-- PROBLEM TO SOLVE --
From the records below, extract only the lines running from the line with "(** ** Enumerations *)" to the line with "match r with", both lines included, reproducing them exactly.

-- DATASET CONTENT --
(* ===== verification/Consultation.v ===== *)
(** * Consultation

    [brain_kernel/consultation.py]: a typed question goes to at least two roles
    that may answer it, their testimony is adjudicated by a fixed table, and
    the result is a document that is read back only through its constructor.
    Texts, flags and enumerations of requests and assessments are typed here,
    so their type tests hold by typing; the result's constructor is modelled on
    the values it is called with, because [from_document] calls it on members
    of any type.  Messages the interpreter itself writes are abbreviated. *)

From S2P Require Import Prelude Canonical PyLib Schema Contracts.

Module Consultation.
Export Contracts.

Definition MAX_CONSULTATION_ROUNDS : Z := 3.
Definition MIN_CONSULTED_ROLES : nat := 2.

Definition AUTHORITY_CLASSES : list string :=
  ["credential_or_secret"; "legal_or_regulatory"; "financial_spend"; "production_access"; "protected_branch_merge";
   "owner_value_choice"; "personal_consent"; "external_contractual_commitment"].

(** ** Enumerations *)

Inductive ConsultationReason :=
| AMBIGUOUS_DESIGN | MISSING_EVIDENCE | MISSING_EXTERNAL_AUTHORITY | UNSAFE_EFFECT | INDEPENDENCE_CONCERN
| SUSPECTED_CHEATING | NO_PROGRESS.
Inductive ConsultationDecision :=
| RESOLVED | REMAND | REPLAN | BLOCKED_EVIDENCE | TRUE_AUTHORITY_REQUIRED | QUARANTINE.
Inductive CheatingDisposition := NOT_APPLICABLE | CONFIRMED | DISPROVED | UNRESOLVED.

#[global] Instance reason_eq_dec : EqDecision ConsultationReason.
Proof. solve_decision. Defined.
#[global] Instance decision_eq_dec : EqDecision ConsultationDecision.
Proof. solve_decision. Defined.
#[global] Instance cheating_eq_dec : EqDecision CheatingDisposition.
Proof. solve_decision. Defined.

Definition reason_value (r : ConsultationReason) : string :=
  match r with
  | AMBIGUOUS_DESIGN => "AMBIGUOUS_DESIGN" | MISSING_EVIDENCE => "MISSING_EVIDENCE"
  | MISSING_EXTERNAL_AUTHORITY => "MISSING_EXTERNAL_AUTHORITY" | UNSAFE_EFFECT => "UNSAFE_EFFECT"
  | INDEPENDENCE_CONCERN => "INDEPENDENCE_CONCERN" | SUSPECTED_CHEATING => "SUSPECTED_CHEATING"
  | NO_PROGRESS => "NO_PROGRESS"
  end.
Definition reasons : list ConsultationReason :=
  [AMBIGUOUS_DESIGN; MISSING_EVIDENCE; MISSING_EXTERNAL_AUTHORITY; UNSAFE_EFFECT; INDEPENDENCE_CONCERN; SUSPECTED_CHEATING; NO_PROGRESS].
Definition decision_value (d : ConsultationDecision) : string :=
  match d with
  | RESOLVED => "RESOLVED" | REMAND => "REMAND" | REPLAN => "REPLAN" | BLOCKED_EVIDENCE => "BLOCKED_EVIDENCE"
  | TRUE_AUTHORITY_REQUIRED => "TRUE_AUTHORITY_REQUIRED" | QUARANTINE => "QUARANTINE"
  end.
Definition decisions : list ConsultationDecision := [RESOLVED; REMAND; REPLAN; BLOCKED_EVIDENCE; TRUE_AUTHORITY_REQUIRED; QUARANTINE].
Definition cheating_value (c : CheatingDisposition) : string :=
  match c with
  | NOT_APPLICABLE => "NOT_APPLICABLE" | CONFIRMED => "CONFIRMED" | DISPROVED => "DISPROVED" | UNRESOLVED => "UNRESOLVED"
  end.
Definition cheating_dispositions : list CheatingDisposition := [NOT_APPLICABLE; CONFIRMED; DISPROVED; UNRESOLVED].

Definition reason_of : json -> result ConsultationReason := enum_of "ConsultationReason" reasons reason_value.
Definition decision_of : json -> result ConsultationDecision := enum_of "ConsultationDecision" decisions decision_value.
Definition cheating_of : json -> result CheatingDisposition := enum_of "CheatingDisposition" cheating_dispositions cheating_value.

(** ** Validators *)

Definition _text (value : json) (label : string) : result string :=
  match value with
  | JStr s => require (negb (is_blank s)) ValueError (label +:+ " is required")%stdpp ;? Ok s
  | _ => raise ValueError (label +:+ " is required")%stdpp
  end.
Definition _role (value : json) (label : string) : result string :=
  let? s := _text value label in
  require (mem s ROLE_NAMES) ValueError (label +:+ " is not a registered role")%stdpp ;?
  Ok s.
Definition _strings (values : json) (label : string) : result (list string) :=
  let? items := tuple_of values in
  map_result (fun v => match v with
                       | JStr s => require (negb (is_blank s)) ValueError (label +:+ " must contain non-empty strings")%stdpp ;? Ok s
                       | _ => raise ValueError (label +:+ " must contain non-empty strings")%stdpp
                       end) items.
Definition _flag (value : json) (message : string) : result bool :=
  match value with JBool b => Ok b | _ => raise ValueError message end.
Definition _optional_text (value : json) (label : string) : result (option string) :=
  match value with JNull => Ok None | _ => let? s := _text value label in Ok (Some s) end.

-- SOLVED EXERCISE --
(** ** Enumerations *)

Inductive ConsultationReason :=
| AMBIGUOUS_DESIGN | MISSING_EVIDENCE | MISSING_EXTERNAL_AUTHORITY | UNSAFE_EFFECT | INDEPENDENCE_CONCERN
| SUSPECTED_CHEATING | NO_PROGRESS.
Inductive ConsultationDecision :=
| RESOLVED | REMAND | REPLAN | BLOCKED_EVIDENCE | TRUE_AUTHORITY_REQUIRED | QUARANTINE.
Inductive CheatingDisposition := NOT_APPLICABLE | CONFIRMED | DISPROVED | UNRESOLVED.

#[global] Instance reason_eq_dec : EqDecision ConsultationReason.
Proof. solve_decision. Defined.
#[global] Instance decision_eq_dec : EqDecision ConsultationDecision.
Proof. solve_decision. Defined.
#[global] Instance cheating_eq_dec : EqDecision CheatingDisposition.
Proof. solve_decision. Defined.

Definition reason_value (r : ConsultationReason) : string :=
  match r with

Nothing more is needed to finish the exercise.